I need only the number of lines in this data that contain the string "service".

START Data to process

(** Modelled from the spec: the check of an admin-only call site,
    [is_superuser OR role.admin]. *)
Definition is_admin (db : database) (user : row) : bool :=
  get_bool user "is_superuser"
  || match effectivePermissions db user with
     | Some p => admin p
     | None => false
     end.

(** *** Credential Store *)

Definition text_or_null (o : option string) : value :=
  match o with Some s => VText s | None => VNull end.

(** Modelled from the spec: the Credential Store's [createUser(username,
    email, passwordHash, salt, fullName, roleId) -> User | fails(Conflict)]
    (service code, not part of the sources): one insert into the users
    table, whose UNIQUE violation is reported as [Conflict]. *)
Definition createUser (now : Z) (username email passwordHash salt : string)
    (fullName : option string) (roleId : Z) (db : database)
  : result row * database :=
  match insert_row now users_table
          [ ("username", VText username); ("email", VText email);
            ("password_hash", VText passwordHash); ("salt", VText salt);
            ("full_name", text_or_null fullName); ("role_id", VInt roleId) ] db with
  | Inserted db' r => (Ok r, db')
  | UniqueViolation => (Err Conflict, db)
  | NotNullViolation | NoSuchTable => (Err InternalFailure, db)
  end.

(** *** Database-Access Registry *)

Definition grant_matches (grantee : Z) (dbName : string) (r : row) : bool :=
  bool_decide (row_get r "user_id" = VInt grantee)
  && bool_decide (row_get r "db_name" = VText dbName).

Definition reactivate (now granter : Z) (r : row) : row :=
  row_set (row_set (row_set r "is_active" (VInt 1)) "granted_by" (VInt granter))
          "gmt_modified" (VInt now).

Definition deactivate (now : Z) (r : row) : row :=
  row_set (row_set r "is_active" (VInt 0)) "gmt_modified" (VInt now).

(** The row a first grant stores. *)
Definition new_grant_row (now seq granter grantee : Z) (dbName : string) : row :=
  [ ("id", VInt (seq + 1)); ("user_id", VInt grantee); ("db_name", VText dbName);
    ("granted_by", VInt granter); ("is_active", VInt 1);
    ("gmt_created", VInt now); ("gmt_modified", VInt now) ].

Definition update_where (p : row → bool) (f : row → row) (rows : list row) : list row :=
  map (λ r, if p r then f r else r) rows.

(** Modelled from the spec: [grant(granterId, granteeId, dbName)] (service
    code, not part of the sources): [Forbidden] unless the granter passes
    the admin check, [NotFound] for an unknown grantee, otherwise the
    [(grantee, dbName)] row is inserted, or reactivated where it exists. *)
Definition grant (now granterId granteeId : Z) (dbName : string) (db : database)
  : result unit * database :=
  match findById db granterId with
  | None => (Err Forbidden, db)
  | Some granter =>
      if negb (is_admin db granter) then (Err Forbidden, db)
      else match findById db granteeId with
           | None => (Err NotFound, db)
           | Some _ =>
               let rows := rows_of db user_db_access_table in
               if existsb (grant_matches granteeId dbName) rows
               then (Ok tt,
                     set_rows db user_db_access_table
                       (update_where (grant_matches granteeId dbName)
                                     (reactivate now granterId) rows))
               else match insert_row now user_db_access_table
                            [ ("user_id", VInt granteeId);
                              ("db_name", VText dbName);
                              ("granted_by", VInt granterId) ] db with
                    | Inserted db' _ => (Ok tt, db')
                    | _ => (Err InternalFailure, db)
                    end
           end
  end.

(** Modelled from the spec: [revoke(granterId, granteeId, dbName)], which
    deactivates the row; revoking a missing grant changes nothing. *)
Definition revoke (now granterId granteeId : Z) (dbName : string) (db : database)
  : result unit * database :=
  match findById db granterId with
  | None => (Err Forbidden, db)
  | Some granter =>
      if negb (is_admin db granter) then (Err Forbidden, db)
      else
        let rows := rows_of db user_db_access_table in
        if existsb (grant_matches granteeId dbName) rows
        then (Ok tt,
              set_rows db user_db_access_table
                (update_where (grant_matches granteeId dbName) (deactivate now) rows))
        else (Ok tt, db)
  end.

Definition active_grants (db : database) (grantee : Z) (dbName : string) : list row :=
  List.filter (λ r, grant_matches grantee dbName r && get_bool r "is_active")
              (rows_of db user_db_access_table).

(** Modelled from the spec: [checkAccess(userId, dbName)]. *)
Definition checkAccess (db : database) (userId : Z) (dbName : string) : bool :=
  match findById db userId with
  | None => false
  | Some u =>
      get_bool u "is_superuser"
      || bool_decide (active_grants db userId dbName ≠ [])
  end.

End Auth.

(** ** Session Manager *)

Module SessionManager.
Import Sql Schema Auth.

(** Modelled from the spec: what a signed token binds,
    [{userId, sessionId, issuedAt, expiresAt}]. *)
Record claims := Claims {
  userId : Z;
  sessionId : string;
  issuedAt : Z;
  expiresAt : Z
}.

(** The signature scheme (HS256 by default), taken as given: [sign] under a
    secret, and [verify_signature], which returns the claims of a token that
    verifies under the secret. *)
Class TokenScheme := {
  sign : string → claims → string;
  verify_signature : string → string → option claims
}.

(** Modelled from the spec: the configuration object handed to the Session
    Manager, with the thirty-day default lifetime (in seconds). *)
Record config := Config {
  signing_key : string;
  sessionTTL : Z
}.
(** * waft.js: a shallow embedding of the attribute scanner, the reference
      registry, the snippet evaluator, the directive engine and the event
      binder of [src/waft.js], with the properties of the specification
      stated and settled against it. *)

From stdpp Require Import gmap strings list fin_maps pretty.

Set Warnings "-register-all".
Open Scope string_scope.
Open Scope list_scope.

(** ** JavaScript values and the host document *)

(** A browser event, as far as the engine reads it: its type, the element
    it is dispatched at and [ev.submitter] ([None] is null or undefined). *)
Record Event := {
  ev_type : string;
  ev_target : nat;
  ev_submitter : option nat
}.

(** The values a snippet can return, throw or pass to [wUpdate].  Elements
    are handles (identity is the number); numbers are the integer-valued
    ones. *)
Inductive Value :=
  | VUndefined
  | VNull
  | VBool (b : bool)
  | VNum (n : Z)
  | VStr (s : string)
  | VElem (id : nat)
  | VEvent (ev : Event)
  | VErr (name : string).

#[global] Instance Event_eq_dec : EqDecision Event.
Proof. solve_decision. Defined.
#[global] Instance Value_eq_dec : EqDecision Value.
Proof. solve_decision. Defined.

(** The two closures [registerEventHandler] hands to [addEventListener]:
    [(ev) => { if (ev.submitter == elm) { this.handleEvent('submit', elm, code, ev) }}]
    and [(ev) => { this.handleEvent(eventName, elm, code, ev) }], each with
    the variables it captured. *)
Inductive Listener :=
  | SubmitListener (elm : nat) (code : string)
  | EventListener (eventName : string) (elm : nat) (code : string).

#[global] Instance Listener_eq_dec : EqDecision Listener.
Proof. solve_decision. Defined.

(** What the engine reads and writes of an element: [elm.attributes],
    [elm.style.display], the expando [elm.mOriginalDisplay] ([None] while
    it is undefined), [elm.value] (a string on a form control, any value on
    another element, where it is a property of the script's own),
    [elm.textContent], [elm.innerHTML], [elm.form] ([None] is null) and
    the listeners added so far, oldest first, each with the event type it
    was added for.  The text and the markup are kept as a write to the
    element itself leaves them; a write below the element changes what
    they read in the host, and its record is not rewritten for that. *)
Record Element := {
  attributes : gmap string string;
  display : string;
  mOriginalDisplay : option string;
  value : Value;
  textContent : string;
  innerHTML : string;
  form : option nat;
  listeners : list (string * Listener)
}.

Definition blankElement : Element :=
  {| attributes := ∅; display := ""; mOriginalDisplay := None;
     value := VUndefined; textContent := ""; innerHTML := ""; form := None;
     listeners := [] |}.

(** The element tree of the document; document order is preorder. *)
Inductive Tree := Node (id : nat) (children : list Tree).

Fixpoint preorder (t : Tree) : list nat :=
  match t with
  | Node id children => id :: concat (map preorder children)
  end.

Fixpoint subtree (id : nat) (t : Tree) : option Tree :=
  match t with
  | Node i children =>
      if decide (i = id) then Some t
      else (fix first (l : list Tree) : option Tree :=
              match l with
              | [] => None
              | c :: l' =>
                  match subtree id c with
                  | Some s => Some s
                  | None => first l'
                  end
              end) children
  end.

Fixpoint subtreeIn (id : nat) (l : list Tree) : option Tree :=
  match l with
  | [] => None
  | c :: l' =>
      match subtree id c with
      | Some s => Some s
      | None => subtreeIn id l'
      end
  end.

(** What the host's parser makes of markup assigned to [innerHTML]: the
    element children it creates, as trees over the numbers 0, 1, ... of
    the new elements in [frag_elements]. *)
Record Fragment := {
  frag_trees : list Tree;
  frag_elements : list Element
}.

(** The host, as far as the property writes of the engine go through it:
    whether an element is a form control; for an element, the markup its
    [innerHTML] reads after a text was assigned to [textContent], and the
    text, the markup and the children it has after a markup was assigned
    to [innerHTML] (the children for a given number of the first new
    element); and the string an object, or a number outside the range
    printed in decimal digits, converts to. *)
Record Host := {
  isFormControl : nat -> bool;
  markupOfText : nat -> string -> string;
  textOfMarkup : nat -> string -> string;
  markupOfMarkup : nat -> string -> string;
  childrenOfMarkup : nat -> nat -> string -> Fragment;
  describe : Value -> string
}.

(** The state snippets and the engine act on: the document's element
    trees, the properties of every element, what [console.error] was
    called with, and the host the page runs in. *)
Record State := {
  document : list Tree;
  heap : gmap nat Element;
  console : list (list Value);
  host : Host
}.

(** An element the heap has no entry for is a freshly created one. *)
Definition elem (st : State) (id : nat) : Element :=
  default blankElement (heap st !! id).

Definition setElem (id : nat) (e : Element) (st : State) : State :=
  {| document := document st; heap := <[id := e]> (heap st);
     console := console st; host := host st |}.

Definition console_error (args : list Value) (st : State) : State :=
  {| document := document st; heap := heap st;
     console := console st ++ [args]; host := host st |}.

Definition docOrder (st : State) : list nat :=
  concat (map preorder (document st)).

Definition descendants (st : State) (id : nat) : list nat :=
  match subtreeIn id (document st) with
  | Some (Node _ children) => concat (map preorder children)
  | None => []
  end.

(** [register] is called with [document] or with an element. *)
Inductive Scope := ScopeDocument | ScopeElement (id : nat).

Definition hasAttribute (st : State) (name : string) (id : nat) : bool :=
  bool_decide (is_Some (attributes (elem st id) !! name)).

(** [scope.querySelectorAll(sel)] for a selector list of attribute
    selectors [[a1], [a2], ...], given by the attribute names: the
    matching descendants of the scope in document order. *)
Definition querySelectorAll (st : State) (scope : Scope) (sel : list string)
  : list nat :=
  filter (fun id => existsb (fun a => hasAttribute st a id) sel = true)
    match scope with
    | ScopeDocument => docOrder st
    | ScopeElement id => descendants st id
    end.

(** ** Property writes of the host DOM *)

(** JavaScript's ToString, the host's for what is not a primitive value
    and for the integers printed with an exponent. *)
Definition ToString (h : Host) (v : Value) : string :=
  match v with
  | VUndefined => "undefined"
  | VNull => "null"
  | VBool true => "true"
  | VBool false => "false"
  | VNum n =>
      if bool_decide (Z.abs n < 1000000000000000000000)%Z then pretty n
      else describe h v
  | VStr s => s
  | VElem _ | VEvent _ | VErr _ => describe h v
  end.

(** JavaScript's ToBoolean. *)
Definition truthy (v : Value) : bool :=
  match v with
  | VUndefined | VNull => false
  | VBool b => b
  | VNum n => negb (n =? 0)%Z
  | VStr s => negb (bool_decide (s = ""))
  | VElem _ | VEvent _ | VErr _ => true
  end.

(** The children of the element [id] replaced by [new], wherever the
    element is in the tree. *)
Fixpoint replaceChildren (id : nat) (new : list Tree) (t : Tree) : Tree :=
  match t with
  | Node i children =>
      if decide (i = id) then Node i new
      else Node i (map (replaceChildren id new) children)
  end.

Fixpoint shiftTree (base : nat) (t : Tree) : Tree :=
  match t with
  | Node i children => Node (base + i) (map (shiftTree base) children)
  end.

(** A number above those of all elements with a record or in the
    document: the number of the next new element. *)
Definition fresh (st : State) : nat :=
  S (max (max_list (map fst (map_to_list (heap st)))) (max_list (docOrder st))).

(** New elements given the numbers from [base] on. *)
Fixpoint allocate (base : nat) (els : list Element) (h : gmap nat Element)
  : gmap nat Element :=
  match els with
  | [] => h
  | e :: els' => <[base := e]> (allocate (S base) els' h)
  end.

(** [elm.textContent = v] (a nullable DOMString: null and undefined give
    the empty string): the children of the element are replaced by the
    text, so the elements below it leave the document, and its markup
    reads as the text escaped. *)
Definition set_textContent (id : nat) (v : Value) (st : State) : State :=
  let e := elem st id in
  let s := match v with
           | VUndefined | VNull => ""
           | _ => ToString (host st) v
           end in
  {| document := map (replaceChildren id []) (document st);
     heap := <[id := {| attributes := attributes e; display := display e;
                        mOriginalDisplay := mOriginalDisplay e;
                        value := value e;
                        textContent := s;
                        innerHTML := markupOfText (host st) id s;
                        form := form e; listeners := listeners e |}]>
               (heap st);
     console := console st; host := host st |}.

(** [elm.innerHTML = v] (null gives the empty string): the children of
    the element are replaced by what the host's parser makes of the
    markup, new elements all of them, and its text and markup read as the
    host has them for that markup. *)
Definition set_innerHTML (id : nat) (v : Value) (st : State) : State :=
  let e := elem st id in
  let s := match v with VNull => "" | _ => ToString (host st) v end in
  let base := fresh st in
  let frag := childrenOfMarkup (host st) id base s in
  {| document :=
       map (replaceChildren id (map (shiftTree base) (frag_trees frag)))
           (document st);
     heap := <[id := {| attributes := attributes e; display := display e;
                        mOriginalDisplay := mOriginalDisplay e;
                        value := value e;
                        textContent := textOfMarkup (host st) id s;
                        innerHTML := markupOfMarkup (host st) id s;
                        form := form e; listeners := listeners e |}]>
               (allocate base (frag_elements frag) (heap st));
     console := console st; host := host st |}.

(** [elm.value = v]: on a form control the value converted to a string
    (null gives the empty string); on another element a property of the
    script's own, which keeps the value as it is. *)
Definition set_value (id : nat) (v : Value) (st : State) : State :=
  let e := elem st id in
  let written :=
    if isFormControl (host st) id
    then VStr (match v with VNull => "" | _ => ToString (host st) v end)
    else v in
  setElem id {| attributes := attributes e; display := display e;
                mOriginalDisplay := mOriginalDisplay e; value := written;
                textContent := textContent e; innerHTML := innerHTML e;
                form := form e; listeners := listeners e |} st.

(** [elm.style.display = d]; [elm.style.removeProperty('display')] is
    [set_display id ""]. *)
Definition set_display (id : nat) (d : string) (st : State) : State :=
  let e := elem st id in
  setElem id {| attributes := attributes e; display := d;
                mOriginalDisplay := mOriginalDisplay e; value := value e;
                textContent := textContent e; innerHTML := innerHTML e;
                form := form e; listeners := listeners e |} st.

Definition set_mOriginalDisplay (id : nat) (d : string) (st : State) : State :=
  let e := elem st id in
  setElem id {| attributes := attributes e; display := display e;
                mOriginalDisplay := Some d; value := value e;
                textContent := textContent e; innerHTML := innerHTML e;
                form := form e; listeners := listeners e |} st.

(** [target.addEventListener(type, listener)]. *)
Definition addEventListener (target : nat) (type : string) (l : Listener)
    (st : State) : State :=
  let e := elem st target in
  setElem target {| attributes := attributes e; display := display e;
                    mOriginalDisplay := mOriginalDisplay e; value := value e;
                    textContent := textContent e; innerHTML := innerHTML e;
                    form := form e;
                    listeners := listeners e ++ [(type, l)] |} st.

(** ** The directive table *)

Definition AVAILABLE_EVENT_NAMES : list string :=
  ["blur"; "click"; "change"; "keyup"; "keydown"; "submit"].

Definition w_show (elm : nat) (evaluationResult : Value) (st : State) : State :=
  if truthy evaluationResult then
    match mOriginalDisplay (elem st elm) with
    | Some d =>
        if bool_decide (d = "") then set_display elm "" st
        else set_display elm d st
    | None => set_display elm "" st
    end
  else
    let st1 :=
      if bool_decide (display (elem st elm) = "none") then st
      else set_mOriginalDisplay elm (display (elem st elm)) st in
    set_display elm "none" st1.

Definition w_value (elm : nat) (evaluationResult : Value) (st : State) : State :=
  set_value elm evaluationResult st.

Definition w_update (elm : nat) (evaluationResult : Value) (st : State) : State :=
  st.

Definition w_text (elm : nat) (evaluationResult : Value) (st : State) : State :=
  set_textContent elm evaluationResult st.

Definition w_html (elm : nat) (evaluationResult : Value) (st : State) : State :=
  set_innerHTML elm evaluationResult st.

END Data to process

**Answer space**
2